Clear cell carcinoma occurring outside of the kidney represents an aggressive histological subtype which is frequently resistant to standard chemotherapy. Brain metastases (BM) from extra-renal clear cell carcinoma (erCCC) are exceedingly rare, and the optimal treatment approach for this histology remains uncertain. To our knowledge, stereotactic radiosurgery (SRS) has not been specifically investigated for this patient population.

Methods

We performed a retrospective review of patients with erCCC treated with SRS at our institution from 2003 to 2024, identifying 4 cases with a total of 13 BM. Additionally, we conducted a systematic review in accordance with the Preferred Reporting Items for Systematic Reviews and Meta-Analyses guidelines to summarize prior reports of erCCC BM. The Embase, PubMed/MEDLINE, Scopus, and Web of Science databases were queried for initial identification of records.

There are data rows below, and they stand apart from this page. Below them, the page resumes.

(* ===== verification/Extents.v ===== *)
(** The ext4 extent tree, ext2_extents.c.

    A node of the tree is a header of 12 bytes followed by entries of 12 bytes;
    the root is the 60 bytes of the inode's block pointers, the others fill a
    block of the device. Entries are addressed by slot, the header being where
    slot -1 would be. *)
From stdpp Require Import gmap.
From S2P Require Import Prelude Bitmap Bytes Super Kernel Cluster Alloc.

(** * Nodes *)

Definition EXT4_EXT_MAGIC : Z := 0xf30a.
Definition EXT4_EXT_CACHE_NO : Z := 0.
Definition EXT4_EXT_CACHE_GAP : Z := 1.
Definition EXT4_EXT_CACHE_IN : Z := 2.

Record ext4_extent : Type := mk_extent { e_blk : Z; e_len : Z; e_start_hi : Z; e_start_lo : Z }.
Record ext4_extent_index : Type := mk_index { ei_blk : Z; ei_leaf_lo : Z; ei_leaf_hi : Z; ei_unused : Z }.

Definition extent_layout : list nat := [4; 2; 2; 4]%nat.
Definition index_layout : list nat := [4; 4; 2; 2]%nat.
Definition extent_fields (e : ext4_extent) : list Z := [e_blk e; e_len e; e_start_hi e; e_start_lo e].
Definition index_fields (x : ext4_extent_index) : list Z := [ei_blk x; ei_leaf_lo x; ei_leaf_hi x; ei_unused x].

(** Byte offset of a slot, entries being counted from [ehp + 1]. *)
Definition slot_off (s : Z) : Z := 12 * (s + 1).

Definition get_extent (node : list Z) (s : Z) : res ext4_extent :=
  l ← fields_get node (slot_off s) extent_layout;
  match l with [a; b; c; d] => mret (mk_extent a b c d) | _ => Fault OutOfBounds end.
Definition put_extent (node : list Z) (s : Z) (e : ext4_extent) : res (list Z) :=
  fields_put node (slot_off s) extent_layout (extent_fields e).
Definition get_index (node : list Z) (s : Z) : res ext4_extent_index :=
  l ← fields_get node (slot_off s) index_layout;
  match l with [a; b; c; d] => mret (mk_index a b c d) | _ => Fault OutOfBounds end.
Definition put_index (node : list Z) (s : Z) (x : ext4_extent_index) : res (list Z) :=
  fields_put node (slot_off s) index_layout (index_fields x).

Definition eh_magic (node : list Z) : res Z := get16 node 0.
Definition eh_ecount (node : list Z) : res Z := get16 node 2.
Definition eh_max (node : list Z) : res Z := get16 node 4.
Definition eh_depth (node : list Z) : res Z := get16 node 6.
Definition set_ecount (node : list Z) (v : Z) : res (list Z) := put16 node 2 v.

(** The assignments to a header the code makes, in order; [eh_gen] is left. *)
Definition set_header (node : list Z) (mx ecount depth : Z) : res (list Z) :=
  node ← put16 node 0 EXT4_EXT_MAGIC; node ← put16 node 4 mx;
  node ← put16 node 6 depth; put16 node 2 ecount.

(** * The searches *)

(** The halving loop on slots [l], ..., [r]: [key m] is the first block of slot
    [m]. The fuel bounds the rounds. *)
Fixpoint binsearch_loop (key : Z -> res Z) (lbn : Z) (fuel : nat) (l r : Z) : res Z :=
  match fuel with
  | O => Fault NoFuel
  | S fuel' =>
      if l <=? r then
        let m := l + (r - l) / 2 in
        k ← key m;
        if lbn <? k then binsearch_loop key lbn fuel' l (m - 1)
        else binsearch_loop key lbn fuel' (m + 1) r
      else mret (l - 1)
  end.

Definition extent_key (node : list Z) (m : Z) : res Z := e ← get_extent node m; mret (e_blk e).
Definition index_key (node : list Z) (m : Z) : res Z := x ← get_index node m; mret (ei_blk x).

(** [path->ep_index]. *)
Definition ext4_ext_binsearch_index (node : list Z) (lbn : Z) : res Z :=
  n ← eh_ecount node; binsearch_loop (index_key node) lbn (S (Z.to_nat n)) 0 (n - 1).

(** [path->ep_ext], not assigned when the node has no entry. *)
Definition ext4_ext_binsearch (node : list Z) (lbn : Z) : res (option Z) :=
  n ← eh_ecount node;
  if n =? 0 then mret None
  else s ← binsearch_loop (extent_key node) lbn (S (Z.to_nat n)) 0 (n - 1); mret (Some s).

(** * The cache of the last extent *)

Definition ext4_ext_in_cache (ip : inode) (lbn : Z) : Z * option ext4_extent :=
  if ec_type ip =? EXT4_EXT_CACHE_NO then (EXT4_EXT_CACHE_NO, None)
  else if (lbn >=? ec_blk ip) && (lbn <? u32 (ec_blk ip + ec_len ip))
  then (ec_type ip, Some (mk_extent (ec_blk ip) (u16 (ec_len ip))
          (Z.land (Z.shiftr (ec_start ip) 32) 0xffff) (Z.land (ec_start ip) 0xffffffff)))
  else (EXT4_EXT_CACHE_NO, None).

Definition ext4_ext_put_cache (ep : ext4_extent) (type : Z) (ip : inode) : inode :=
  upd_ec_start (fun _ => Z.lor (Z.shiftl (e_start_hi ep) 32) (e_start_lo ep))
    (upd_ec_len (fun _ => e_len ep) (upd_ec_blk (fun _ => e_blk ep) (upd_ec_type (fun _ => type) ip))).

(** * Paths *)

(** Where a node lies: in the inode, or in the buffer of a device block. *)
Inductive node_at : Type := InInode | InBuf (b : Z).

(** struct ext4_extent_path; the pointers into the node are slots of it. *)
Record ext_path : Type := mk_path {
  ep_depth : Z; ep_bp : option Z; ep_ext : option Z; ep_index : option Z; ep_header : option node_at
}.

(** The path a caller declares: [{ .ep_bp = NULL }]. *)
Definition path0 : ext_path := mk_path 0 None None None None.

(** The 60 bytes of [i_db] and the [i_ib] behind it. *)
Definition inode_area (ip : inode) : list Z := concat (le_split 4 <$> (i_db ip ++ i_ib ip)).

Fixpoint words (n : nat) (bs : list Z) : list Z :=
  match n with O => [] | S n' => le_combine (take 4 bs) :: words n' (drop 4 bs) end.

Definition set_inode_area (bs : list Z) (ip : inode) : inode :=
  upd_i_ib (fun _ => words 3 (drop 48 bs)) (upd_i_db (fun _ => words 12 bs) ip).

Section extents.
Context `{KernelEnv} (fs : m_ext2fs) (MAXPHYS : Z).

Abbreviation K := (M world).

Definition node_read (ip : Z) (n : node_at) : K (list Z) :=
  match n with
  | InInode => i ← VTOI ip; mret (inode_area i)
  | InBuf b => buf_dataptr b
  end.

Definition node_write (ip : Z) (n : node_at) (bs : list Z) : K unit :=
  match n with
  | InInode => upd_inode ip (set_inode_area bs)
  | InBuf b => buf_store b bs
  end.

Definition deref {A} (o : option A) : K A :=
  match o with Some a => mret a | None => halt NullDeref end.

(** The descent of [ext4_ext_find_extent], [depth] levels from the node of
    [path]: the path, and whether every level could be read. *)
Fixpoint find_descend (ip lbn : Z) (depth : nat) (path : ext_path) : K (ext_path * bool) :=
  match depth with
  | O => mret (path, true)
  | S depth' =>
      hdr ← deref (ep_header path);
      node ← node_read ip hdr;
      s ← lift (ext4_ext_binsearch_index node lbn);
      x ← lift (get_index node s);
      let nblk := Z.lor (Z.shiftl (ei_leaf_hi x) 32) (ei_leaf_lo x) in
      (match ep_bp path with Some b => buf_brelse b | None => mret tt end);;
      let b := fsbtodb fs nblk in
      error ← buf_meta_bread b (m_fsize fs);
      if negb (error =? 0) then
        buf_brelse b;; mret (mk_path 0 None None (Some s) (ep_header path), false)
      else find_descend ip lbn depth' (mk_path 0 (Some b) None (Some s) (Some (InBuf b)))
  end.

(** [ext4_ext_find_extent]: the path as it is left, and whether the result is
    not NULL. *)
Definition ext4_ext_find_extent (ip lbn : Z) (path : ext_path) : K (ext_path * bool) :=
  root ← node_read ip InInode;
  magic ← lift (eh_magic root);
  if negb (magic =? EXT4_EXT_MAGIC) then mret (path, false) else
  depth ← lift (eh_depth root);
  r ← find_descend ip lbn (Z.to_nat depth)
        (mk_path (ep_depth path) (ep_bp path) (ep_ext path) (ep_index path) (Some InInode));
  let '(path, found) := r in
  if negb (found : bool) then mret (path, false) else
  hdr ← deref (ep_header path);
  node ← node_read ip hdr;
  s ← lift (ext4_ext_binsearch node lbn);
  mret (mk_path 0 (ep_bp path) s None (ep_header path), true).

(** [ext4_ext_drop_refs]: [ep_depth] is a uint16_t, so the test of the loop
    always holds and its second round reads past the only path there is. *)
Definition ext4_ext_drop_refs (path : ext_path) : K unit :=
  if 0 <=? ep_depth path then
    (match ep_bp path with Some b => buf_brelse b | None => mret tt end);;
    halt OutOfBounds
  else mret tt.

Definition ext4_ext_mark_dirty : inode -> inode := or_flag (Z.lor IN_CHANGE IN_UPDATE).

(** [ext4_ext_new_block]; [uid] is kauth_cred_getuid(NOCRED). *)
Definition ext4_ext_new_block (ip uid : Z) : K (Z * Z) :=
  EXT2_LOCK;;
  r ← ext2_alloc fs MAXPHYS ip 0 0 (m_bsize fs) uid;
  EXT2_UNLOCK;;
  let '(error, newp) := r in
  if negb (error =? 0) then mret (error, newp) else
  let b := fsbtodb fs newp in
  ok ← buf_getblk b (m_bsize fs);
  if negb (ok : bool) then (ext2_blkfree fs MAXPHYS ip newp (m_bsize fs);; mret (EIO, newp)) else
  buf_store b (replicate (Z.to_nat (m_bsize fs)) 0);;
  error ← buf_bwrite b;
  if negb (error =? 0) then (ext2_blkfree fs MAXPHYS ip newp (m_bsize fs);; mret (error, newp))
  else mret (0, newp).
(** ** Changing the tree *)

(** [n] entries copied one by one between nodes, or inside one:
    [dst[di + j] = src[si + j]] for j = 0, ..., n - 1. *)
Fixpoint copy_entries (src dst : list Z) (si di : Z) (n : nat) : res (list Z) :=
  match n with
  | O => mret dst
  | S n' => e ← get_extent src si; dst ← put_extent dst di e;
            copy_entries src dst (si + 1) (di + 1) n'
  end.

(** [ex[i] = ex[i - 1]] from [i] down while [i > lo], [ex] being slot [base]. *)
Fixpoint shift_right (node : list Z) (base i lo : Z) (fuel : nat) : res (list Z) :=
  if i >? lo then
    match fuel with
    | O => Fault NoFuel
    | S fuel' =>
        e ← get_extent node (base + i - 1); node ← put_extent node (base + i) e;
        shift_right node base (i - 1) lo fuel'
    end
  else mret node.

(** [ex[i] = ex[i + 1]] for i = 0, ..., n - 1, [ex] being slot [base]. *)
Fixpoint shift_left (node : list Z) (base : Z) (n : nat) : res (list Z) :=
  match n with
  | O => mret node
  | S n' => e ← get_extent node (base + 1); node ← put_extent node base e;
            shift_left node (base + 1) n'
  end.

Definition zero_block : list Z := replicate (Z.to_nat (m_bsize fs)) 0.

Definition blocks_add (n : Z) : inode -> inode := upd_i_blocks (fun c => u64 (c + n)).

(** The contents [ext4_ext_grow_depth0] builds: the left leaf, the right leaf
    and the new root. *)
Definition grow_left (node : list Z) : res (list Z) :=
  mx ← eh_max node;
  let nblks := mx / 2 in
  old ← put16 zero_block 0 EXT4_EXT_MAGIC; old ← put16 old 4 mx; old ← put16 old 6 0;
  old ← copy_entries node old 0 0 (Z.to_nat nblks);
  set_ecount old nblks.

Definition grow_right (node : list Z) (newext : ext4_extent) : res (list Z) :=
  mx ← eh_max node;
  nw ← set_header zero_block mx 1 0;
  put_extent nw 0 newext.
Lemma frag_none n : n mod m_bsize fs = 0 -> s32 (fragroundup fs (blkoff fs n)) = 0.
Proof.
  intros Hn. pose proof Hg as []. rewrite blkoff_block, Hn. unfold fragroundup, howmany. rewrite Hfsize, Z.div_small by lia. done.
Qed.

(** A block the file has is inside it, or holds its end. *)
Definition present_ok (w : world) (i : inode) (lbn : Z) : Prop :=
  i_db i !z lbn <> Some 0 ->
  (block_inside fs i lbn = true \/ i_size i mod m_bsize fs <> 0) /\
  exists d, w_fdata w !! (ip, lbn) = Some d /\ zlen d = m_bsize fs.

Lemma next_alloc_same lbn i :
  i_db (next_alloc lbn i) = i_db i /\ i_ib (next_alloc lbn i) = i_ib i /\ i_size (next_alloc lbn i) = i_size i /\
  i_flag (next_alloc lbn i) = i_flag i.
Proof. unfold next_alloc. by case_match. Qed.

Lemma next_alloc_goal lbn i : u32_ok (i_next_alloc_goal i) -> u32_ok (i_next_alloc_goal (next_alloc lbn i)).
Proof. intros Hi. unfold next_alloc. case_match; [apply u32_range|done]. Qed.

Lemma direct_post_mark w i lbn flags r w' :
  direct_post w i lbn flags r w' ->
  wp (upd_inode ip (or_flag (Z.lor IN_CHANGE IN_UPDATE))) (fun _ w'' => direct_post w i lbn flags r w'') w'.
Proof.
  intros [Hs (i' & Hin & Hsame & Hr)].
  eapply wp_upd_inode; [rewrite Hin; apply lookup_insert_eq|]. split; [by destruct Hs|].
  exists (or_flag (Z.lor IN_CHANGE IN_UPDATE) i'). split; [cbn; by rewrite Hin, insert_insert_eq|].
  split; [|by destruct r as [e [bp|]]]. destruct Hsame as (G1 & G2 & G3 & G4). split; [done|]. split; [done|].
  split; [done|]. cbn. by rewrite mark_extents.
Qed.

(** Reading a block the file has. *)
Lemma read_present_wp w i lbn flags :
  idle w -> w_inodes w !! ip = Some i -> u32_ok (i_next_alloc_goal i) -> w_fbufs w !! (ip, lbn) = None ->
  i_db i !z lbn <> Some 0 ->
  (exists d, w_fdata w !! (ip, lbn) = Some d /\ zlen d = m_bsize fs) ->
  wp (read_file_block ip lbn (m_bsize fs)) (direct_post w i lbn flags) w.
Proof.
  intros Hid Hi Hgoal Hnb Hz (d & Hd & Hlen). eapply wp_mono; [by apply (file_bread_wp w lbn d)|].
  intros r w' (Hs & Hin & Hre & Hout). split; [done|]. exists i. split; [rewrite Hin; symmetry; by apply insert_id|].
  split; [done|]. destruct Hout as [[-> Hh]|(e & He0 & -> & Hfb & Hrd)]; [|split_and!; try done; by left].
  split; [done|]. split; [done|]. exists d. split; [done|]. split; [done|]. by intros H0.
Qed.

Lemma balloc_direct_wp w i lbn size flags :
  idle w -> w_inodes w !! ip = Some i -> pointers_ok i -> u32_ok (i_next_alloc_goal i) ->
  0 <= lbn < NDADDR -> 0 < size <= m_bsize fs -> w_fbufs w !! (ip, lbn) = None -> present_ok w i lbn ->
  wp (balloc_direct fs MAXPHYS cr_uid ip lbn size flags) (direct_post w i lbn flags) w.
Proof.
  intros Hid Hi Hptr Hgoal Hl12 Hsize Hnb Hpres. pose proof Hptr as (Hdb & _). unfold balloc_direct.
  apply wp_bind. eapply wp_VTOI; [exact Hi|]. destruct (zlookup_lt (i_db i) lbn) as [p Hp]; [lia|].
  apply wp_bind. eapply wp_lift; [by rewrite Hp|].
  assert (forall r w', direct_post w i lbn flags r w' ->
    wp (if negb (fst r =? 0) then mret r else upd_inode ip (or_flag (Z.lor IN_CHANGE IN_UPDATE));; mret r)
      (direct_post w i lbn flags) w') as Hend.
  { intros r w' Hr. destruct (Z.eqb_spec (fst r) 0) as [H0|H0]; cbn [negb]; [|by apply wp_ret].
    apply wp_bind. eapply wp_mono; [by apply direct_post_mark|]. intros ? w'' Hr'. by apply wp_ret. }
  destruct (Z.eqb_spec p 0) as [->|Hne]; cbn [negb andb].
  - apply wp_bind. eapply wp_mono; [by apply new_direct_wp|]. apply Hend.
  - assert (i_db i !z lbn <> Some 0) as Hz by (rewrite Hp; congruence).
    destruct (Hpres Hz) as [Hin Hd]. destruct (block_inside fs i lbn); [by apply read_present_wp|].
    destruct Hin as [|Hin]; [done|]. apply wp_bind. unfold balloc_tail. cbv zeta.
    rewrite frag_tail, frag_whole, Z.leb_refl by done. eapply wp_mono; [by apply read_present_wp|]. apply Hend.
Qed.

Lemma balloc_wp w i lbn size flags :
  idle w -> w_inodes w !! ip = Some i -> has_feature (i_flag i) IN_E4EXTENTS = false ->
  pointers_ok i -> u32_ok (i_next_alloc_goal i) ->
  0 <= lbn < NDADDR -> 0 < size <= m_bsize fs -> w_fbufs w !! (ip, lbn) = None -> present_ok w i lbn ->
  wp (ext2_balloc fs MAXPHYS cr_uid nocred_uid ip lbn size flags) (direct_post w i lbn flags) w.
Proof.
  intros Hid Hi Hf Hptr Hgoal Hl12 Hsize Hnb Hpres. unfold ext2_balloc.
  rewrite (proj2 (Z.ltb_ge lbn 0)) by lia. apply wp_bind. eapply wp_VTOI; [exact Hi|]. rewrite Hf.
  apply wp_bind. eapply wp_upd_inode; [exact Hi|]. rewrite (proj2 (Z.ltb_lt lbn NDADDR)) by lia.
  destruct (next_alloc_same lbn i) as (E1 & E2 & E3 & E4). set (w1 := upd_w_inodes _ w).
  assert (vol_same w w1) as Hs1 by (apply vol_same_of; done).
  eapply wp_mono; [apply (balloc_direct_wp w1 (next_alloc lbn i)); try done|].
  - apply lookup_insert_eq.
  - unfold pointers_ok, pointers in *. by rewrite E1, E2.
  - by apply next_alloc_goal.
  - unfold present_ok, block_inside in *. by rewrite E1, E3.
  - intros r w' [Hs (i' & Hin & (G1 & G2 & G3 & G4) & Hr)]. split; [by eapply vol_same_trans|]. exists i'.
    split; [rewrite Hin; cbn; apply insert_insert_eq|]. rewrite E4 in G4. split; [unfold same_but_db; by rewrite G1, G2, E3, E2|].
    destruct r as [e [bp|]]; unfold direct_error in Hr; rewrite ?E1 in Hr; done.
Qed.

(** C32: [ext2_balloc] on a direct block of a file without extents, under every
    interference in which other threads free nothing, returns with the volume
    consistent, the lock released and no device buffer held. Where the file has
    the block, it gives the block's buffer, or the errno of a read that failed
    during the call, and touches nothing. Where it has not, it gives a buffer,
    zeroed when asked for, and this call took a block that was free in the world
    the other threads led to, in one step, entered it at that pointer and at no
    other, and its bit is still set; or it gives ENOSPC, when the caller was
    refused or every group was tried in vain, or EIO, when the kernel had no
    buffer, and the pointers are as they were. *)
Theorem balloc_direct_spec w i lbn size flags :
  idle w -> w_inodes w !! ip = Some i -> has_feature (i_flag i) IN_E4EXTENTS = false ->
  pointers_ok i -> u32_ok (i_next_alloc_goal i) ->
  0 <= lbn < NDADDR -> 0 < size <= m_bsize fs -> w_fbufs w !! (ip, lbn) = None -> present_ok w i lbn ->
  wp (ext2_balloc fs MAXPHYS cr_uid nocred_uid ip lbn size flags) (direct_post w i lbn flags) w.
Proof. apply balloc_wp. Qed.

(** A block that lies wholly behind the end of a file whose size is a
    multiple of the block size makes [ext2_balloc] panic: what [ext2_write]
    leaves behind when it runs out of room. *)
Theorem balloc_behind_end_panics w i lbn size flags p :
  w_inodes w !! ip = Some i -> has_feature (i_flag i) IN_E4EXTENTS = false ->
  0 <= lbn < NDADDR -> i_db i !z lbn = Some p -> p <> 0 -> 0 < size <= m_bsize fs ->
  block_inside fs i lbn = false -> i_size i mod m_bsize fs = 0 ->
  ext2_balloc fs MAXPHYS cr_uid nocred_uid ip lbn size flags w =
    Fault (Panic "ext2_balloc: Something is terribly wrong").
Proof.
  intros Hi Hf Hl12 Hp Hp0 Hsize Hin Hmod. pose proof Hg as []. unfold ext2_balloc.
  rewrite (proj2 (Z.ltb_ge lbn 0)) by lia.
  assert (VTOI ip w = Ok (i, w)) as Hv by (unfold VTOI; by rewrite Hi). rewrite (bind_run _ _ _ _ _ Hv), Hf.
  set (w1 := upd_w_inodes (insert ip (next_alloc lbn i)) w).
  assert (upd_inode ip (next_alloc lbn) w = Ok (tt, w1)) as Hu by (unfold upd_inode; by rewrite Hi).
  rewrite (bind_run _ _ _ _ _ Hu), (proj2 (Z.ltb_lt lbn NDADDR)) by lia. unfold balloc_direct.
  destruct (next_alloc_same lbn i) as (E1 & _ & E3 & _).
  assert (VTOI ip w1 = Ok (next_alloc lbn i, w1)) as Hv1 by (unfold VTOI; subst w1; cbn; by rewrite lookup_insert_eq).
  rewrite (bind_run _ _ _ _ _ Hv1). assert (lift (access (i_db (next_alloc lbn i) !z lbn)) w1 = Ok (p, w1)) as Hv2 by (by rewrite E1, Hp).
  rewrite (bind_run _ _ _ _ _ Hv2), (proj2 (Z.eqb_neq p 0)) by done. cbn [negb andb].
  assert (block_inside fs (next_alloc lbn i) lbn = false) as -> by (unfold block_inside in *; by rewrite E3).
  apply bind_fault. unfold balloc_tail. cbv zeta. rewrite E3, frag_none, frag_whole by done.
  by rewrite (proj2 (Z.leb_gt (m_bsize fs) 0)) by lia.
Qed.

End direct.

Gray literature was additionally searched. Baseline patient characteristics, treatment modality, and treatment outcomes were extracted from reports which met inclusion criteria.

Results

The median age at initial erCCC diagnosis was 54 years, with an interval to BM ranging from 0 to 3 years. The median lesion diameter was 5.1 mm, with a median size reduction of 52.9 % at the 3-month follow-up. The local control rates were 100 %, 100 %, and 100 % at 6, 12, and 18 months, respectively. Radiation necrosis was detected in a single lesion on 18-month MRI. The mean overall survival (OS) was 23.8 months (SD: 14.5). Twenty items met the inclusion criteria for our review, 19 of which reported a single case of erCCC BM. The majority of erCCC cases were associated with the ovary, followed by those of unknown origin. Among articles reporting the stage of the primary erCCC, 64.3 % were early stage while the remaining 35.7 % were advanced stage. Surgical resection and whole-brain radiotherapy were the most common treatments, with a median OS of 7 months. Genetic characteristics were available for only 2 cases, which identified pathogenic mutations in PIK3CA (p.E545K) or BRCA2 (p.K3326*).

Conclusion

Our case series indicates that SRS may be an effective management option for erCCC BM, demonstrating high local control rates and a favorable safety profile. Our systematic review underscores significant variability in treatment outcomes and geographical incidence of this condition, along with existing gaps in genetic characterization and neurosurgical outcomes. Given known differences in clinical behavior between erCCC and other subtypes from the same site of origin, histology-directed treatment strategies may support improved outcomes.